Franklin, Monroe and Trenton fire crews also responded.

Adkins said each community cannot always staff in anticipation of a large emergency, and the purpose of mutual aid is to deal with these types of situations, he said.

“This response shows both the hard work of our fire crews and the challenges associated with reduced budgets and staffing. The initial unit was on scene quickly. The medic calls were all handled quickly, as they came in, and appropriately,” Adkins said in an email Monday. “The second fire unit had to come from the farthest station.”

Mutual aid calls between fire and emergency medical services in Butler County have increased significantly in recent years.

In 2012, Hamilton received 33 mutual aid assists from other communities, according to department statistics. In 2013, that number quadrupled to 120, and through the first half of this year, the number is at 91.

In Monroe, the number of mutual aids received jumped from 30 in 2011 to 85 in 2012.
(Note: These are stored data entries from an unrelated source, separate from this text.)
(* ===== verification/ConnState.v ===== *)
(** The data of [muxtls/src/connection.rs]: the shared state of a connection, the state
    of a stream, inbound and outbound chunks and the writer's queues.

    [Arc<StreamState>] is shared between the stream map, the accept queue, the
    queued chunks and the application's handles: stream states live in a heap and are
    referred to by location.  The [Mutex]es and atomics of the source are plain
    fields: an operation of the model is one atomic step.  A [Notify] is the log of
    the notifications issued. *)

From S2P Require Import Prelude Varint Frames Errors Limits Flow Tokio.

#[local] Open Scope Z_scope.

Abbreviation loc := nat.

(** [enum ReceiveBuffer]: a whole frame's payload, or a page of small ones. *)
Inductive ReceiveBuffer := Shared (data : bytes) | Page (data : bytes).

Module ReceiveBuffer.
(** [impl Deref] *)
Definition deref (b : ReceiveBuffer) : bytes :=
  match b with Shared data | Page data => data end.
Definition default : ReceiveBuffer := Shared [].
(** [Buf::advance] panics past the end. *)
Definition advance (count : Z) (b : ReceiveBuffer) : option ReceiveBuffer :=
  if count <=? zlen (deref b) then
    Some (match b with
          | Shared data => Shared (drop (Z.to_nat count) data)
          | Page data => Page (drop (Z.to_nat count) data)
          end)
  else None.
Definition into_bytes (b : ReceiveBuffer) : bytes := deref b.
End ReceiveBuffer.

(** The [Notify] objects. *)
Inductive Wake :=
| WakeWriter
| WakeIncoming
| WakeClose
| WakeDrop
| WakeInbound (l : loc)
| WakeSend (l : loc).

(** [struct ConnectionStats] *)
Record ConnectionStats := mkStats {
  opened_streams : Z;
  frames_sent : Z;
  frames_received : Z;
  bytes_sent : Z;
  bytes_received : Z
}.

#[global] Instance eta_ConnectionStats : Settable ConnectionStats := fun x =>
  mkStats (opened_streams x) (frames_sent x) (frames_received x) (bytes_sent x)
          (bytes_received x).

Section state.
Context {TK : Tokio}.

(** [struct InboundChunk].  [stream_window] is the window of the stream state at
    [owner]; [connection_window] and [writer] are the connection's. *)
Record InboundChunk := mkInboundChunk {
  data : ReceiveBuffer;
  owner : loc;
  in_conn_permit : option Permit;
  in_stream_permit : option Permit
}.

(** [struct InboundState] *)
Record InboundState := mkInboundState {
  chunks : list InboundChunk;
  reset_error : option Z;
  fin_received : bool;
  connection_closed : bool
}.

(** [struct StreamState].  [send_locked] is whether a send future holds
    [send_lock]. *)
Record StreamState := mkStreamState {
  inbound : InboundState;
  st_window : ReceiveWindow;
  st_peer_limit : Z;
  st_sent : Z;
  inbound_stream_bytes : Sem;
  outbound_stream_bytes : Sem;
  outbound_stream_frames : Sem;
  send_locked : bool;
  send_terminal : bool;
  send_dropped : bool;
  recv_dropped : bool;
  send_complete : bool;
  send_dispatched : bool;
  reset_queued : bool;
  recv_terminal : bool;
  recv_discarded : bool;
  send_handles : Z;
  send_mode : Z;
  recv_mode : Z;
  recv_handles : Z;
  open_permit : option Permit
}.

(** [struct OutboundChunk]; [oc_state] is its [Arc<StreamState>]. *)
Record OutboundChunk := mkOutboundChunk {
  oc_state : loc;
  oc_frame_permit : Permit;
  oc_stream_frame_permit : Permit;
  oc_stream_id : VarInt;
  oc_payload : bytes;
  oc_fin : bool;
  oc_conn_permit : option Permit;
  oc_stream_permit : option Permit
}.

(** [struct WriterQueues] *)
Record WriterQueues := mkQueues {
  by_stream : gmap Z (list OutboundChunk);
  ready : list Z;
  control : list Frame;
  close_frame : option Frame;
  graceful_close : bool;
  closing : bool;
  peer_settings : bool;
  peer_max_frame : Z;
  peer_initial_stream_limit : Z;
  peer_limit : Z;
  sent : Z;
  control_turn : bool;
  receive_windows : gmap Z loc
}.

(** [struct ConnectionShared], with the [WriterState] it owns and the heap. *)
Record ConnectionShared := mkShared {
  limits : Limits;
  local_parity : Z;
  next_local_stream_id : Z;
  next_remote_stream_id : Z;
  streams : gmap Z loc;
  incoming_streams : list (Z * loc);
  writer_max_control_frames : Z;
  queues : WriterQueues;
  closed : bool;
  terminated : bool;
  open_streams : Sem;
  inbound_conn_bytes : Sem;
  outbound_conn_bytes : Sem;
  outbound_frames : Sem;
  stats : ConnectionStats;
  connection_handles : Z;
  receive_window : ReceiveWindow;
  joined : bool;
  cleanup_started : bool;
  heap : gmap loc StreamState;
  next_loc : loc;
  wakes : list Wake
}.

#[global] Instance eta_InboundChunk : Settable InboundChunk := fun x =>
  mkInboundChunk (data x) (owner x) (in_conn_permit x) (in_stream_permit x).
#[global] Instance eta_InboundState : Settable InboundState := fun x =>
  mkInboundState (chunks x) (reset_error x) (fin_received x) (connection_closed x).
#[global] Instance eta_StreamState : Settable StreamState := fun x =>
  mkStreamState (inbound x) (st_window x) (st_peer_limit x) (st_sent x)
    (inbound_stream_bytes x) (outbound_stream_bytes x) (outbound_stream_frames x)
    (send_locked x) (send_terminal x) (send_dropped x) (recv_dropped x)
    (send_complete x) (send_dispatched x) (reset_queued x) (recv_terminal x)
    (recv_discarded x) (send_handles x) (send_mode x) (recv_mode x) (recv_handles x)
    (open_permit x).
#[global] Instance eta_OutboundChunk : Settable OutboundChunk := fun x =>
  mkOutboundChunk (oc_state x) (oc_frame_permit x) (oc_stream_frame_permit x)
    (oc_stream_id x) (oc_payload x) (oc_fin x) (oc_conn_permit x) (oc_stream_permit x).
#[global] Instance eta_WriterQueues : Settable WriterQueues := fun x =>
  mkQueues (by_stream x) (ready x) (control x) (close_frame x) (graceful_close x)
    (closing x) (peer_settings x) (peer_max_frame x) (peer_initial_stream_limit x)
    (peer_limit x) (sent x) (control_turn x) (receive_windows x).
#[global] Instance eta_ConnectionShared : Settable ConnectionShared := fun x =>
  mkShared (limits x) (local_parity x) (next_local_stream_id x) (next_remote_stream_id x)
    (streams x) (incoming_streams x) (writer_max_control_frames x) (queues x) (closed x)
    (terminated x) (open_streams x) (inbound_conn_bytes x) (outbound_conn_bytes x)
    (outbound_frames x) (stats x) (connection_handles x) (receive_window x) (joined x)
    (cleanup_started x) (heap x) (next_loc x) (wakes x).

(** Operations on a connection. *)
Definition Conn : Type -> Type := M ConnectionShared Error.

Definition notify (w : Wake) : Conn unit := modify (fun s => s <| wakes ::= cons w |>).

(** The stream state behind an [Arc]; a dangling location does not occur. *)
Definition get_state (l : loc) : Conn StreamState := fun s =>
  match heap s !! l with Some st => (Ok st, s) | None => (Panic, s) end.
Definition upd_state (l : loc) (f : StreamState -> StreamState) : Conn unit :=
  modify (fun s => s <| heap ::= alter f l |>).
Definition get_queues : Conn WriterQueues := gets queues.
Definition upd_queues (f : WriterQueues -> WriterQueues) : Conn unit :=
  modify (fun s => s <| queues ::= f |>).

(** [WriterState::new]: the queues of a new connection. *)
Definition queues_new : WriterQueues := {|
  by_stream := ∅;
  ready := [];
  control := [];
  close_frame := None;
  graceful_close := false;
  closing := false;
  peer_settings := false;
  peer_max_frame := Limits.MIN_FRAME_SIZE;
  peer_initial_stream_limit := 0;
  peer_limit := 0;
  sent := 0;
  control_turn := true;
  receive_windows := ∅
|}.

(** [StreamState::new] *)
Definition stream_state_new (max_inbound_stream_bytes max_outbound_stream_bytes : Z)
    (permit : Permit) (max_outbound_frames : Z) : StreamState := {|
  inbound := mkInboundState [] None false false;
  st_window := ReceiveWindow.new max_inbound_stream_bytes;
  st_peer_limit := 0;
  st_sent := 0;
  inbound_stream_bytes := sem_new max_inbound_stream_bytes;
  outbound_stream_bytes := sem_new max_outbound_stream_bytes;
  outbound_stream_frames := sem_new max_outbound_frames;
  send_locked := false;
  send_terminal := false;
  send_dropped := false;
  recv_dropped := false;
  send_complete := false;
  send_dispatched := false;
  reset_queued := false;
  recv_terminal := false;
  recv_discarded := false;
  send_handles := 0;
  send_mode := 0;
  recv_mode := 0;
  recv_handles := 0;
  open_permit := Some permit
|}.

(** The part of [Connection::new] that builds the shared state: SETTINGS is the
    first control frame. *)
Definition connection_new (l : Limits) (is_client : bool) : Result Error ConnectionShared :=
  _ ← Limits.validate MAX_PERMITS l;
  max_data ← expect (ok (VarInt.from_u64 (as_u64 (max_inbound_connection_bytes l))));
  max_stream_data ← expect (ok (VarInt.from_u64 (as_u64 (max_inbound_stream_bytes l))));
  max_frame ← expect (ok (VarInt.from_u64 (as_u64 (max_frame_size l))));
  let parity := if is_client then 0 else 1 in
  Ok {|
    limits := l;
    local_parity := parity;
    next_local_stream_id := parity;
    next_remote_stream_id := 1 - parity;
    streams := ∅;
    incoming_streams := [];
    writer_max_control_frames := max_control_frames l;
    queues := queues_new <| control := [Settings max_data max_stream_data max_frame] |>;
    closed := false;
    terminated := false;
    open_streams := sem_new (max_open_streams l);
    inbound_conn_bytes := sem_new (max_inbound_connection_bytes l);
    outbound_conn_bytes := sem_new (max_outbound_connection_bytes l);
    outbound_frames := sem_new (max_queued_outbound_frames l);
    stats := mkStats 0 0 0 0 0;
    connection_handles := 1;
    receive_window := ReceiveWindow.new (max_inbound_connection_bytes l);
    joined := false;
    cleanup_started := false;
    heap := ∅;
    next_loc := 0%nat;
    wakes := []
  |}.

End state.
“We’re always impacted by mutual aid in some form,” said Chief Steve Dawson of Hamilton’s fire department. “Anytime you have to call upon another community to send somebody in, there is a vacancy in that community … it’s the nature of the fire service. Mutual aid is a growing trend. I guess it’s the model we have to work under now with shrinking budgets, and shrinking resources in each community. We have to rely on each other to fill that gap.”

What’s driving those jumps is the fact that the state cut funding to local governments in recent years, forcing cities to cut or reallocate resources, said Chief Darrell Yater of the Trenton Fire Department.

“These cities are now relying more and more on smaller mutual aid departments to provide services. When you take a city like Trenton that only has one squad, and somebody calls for mutual aid, and we move there to assist them, then we’re completely without a squad. You’re taking away our resources to protect our city when we respond to mutual aid.”

Last year, Hamilton closed Station 27 on Shuler Avenue to cut costs, shut down two engine companies and laid off five firefighters.

Mutual aid agreements have long stood for fire departments to assist each other with fire or medical runs. But some city fire departments are stretched so thin, mutual aid has become more of a primary resource than a backup.

“A lot of departments are using mutual aid now to handle their primary runs because they don’t have the manpower to do it,” Yater said. “We’ve been to Middletown on runs to assist them.”

Trenton’s situation changed after 2013 when the city passed a fire levy, allowing the department to have part-time employees rather than being strictly volunteers. As a result, Trenton’s mutual aid calls to other communities went up from 46 in 2012 to 72 in 2013.

Staff writers Chelsey Levingston and Eric Robinette contributed to this report.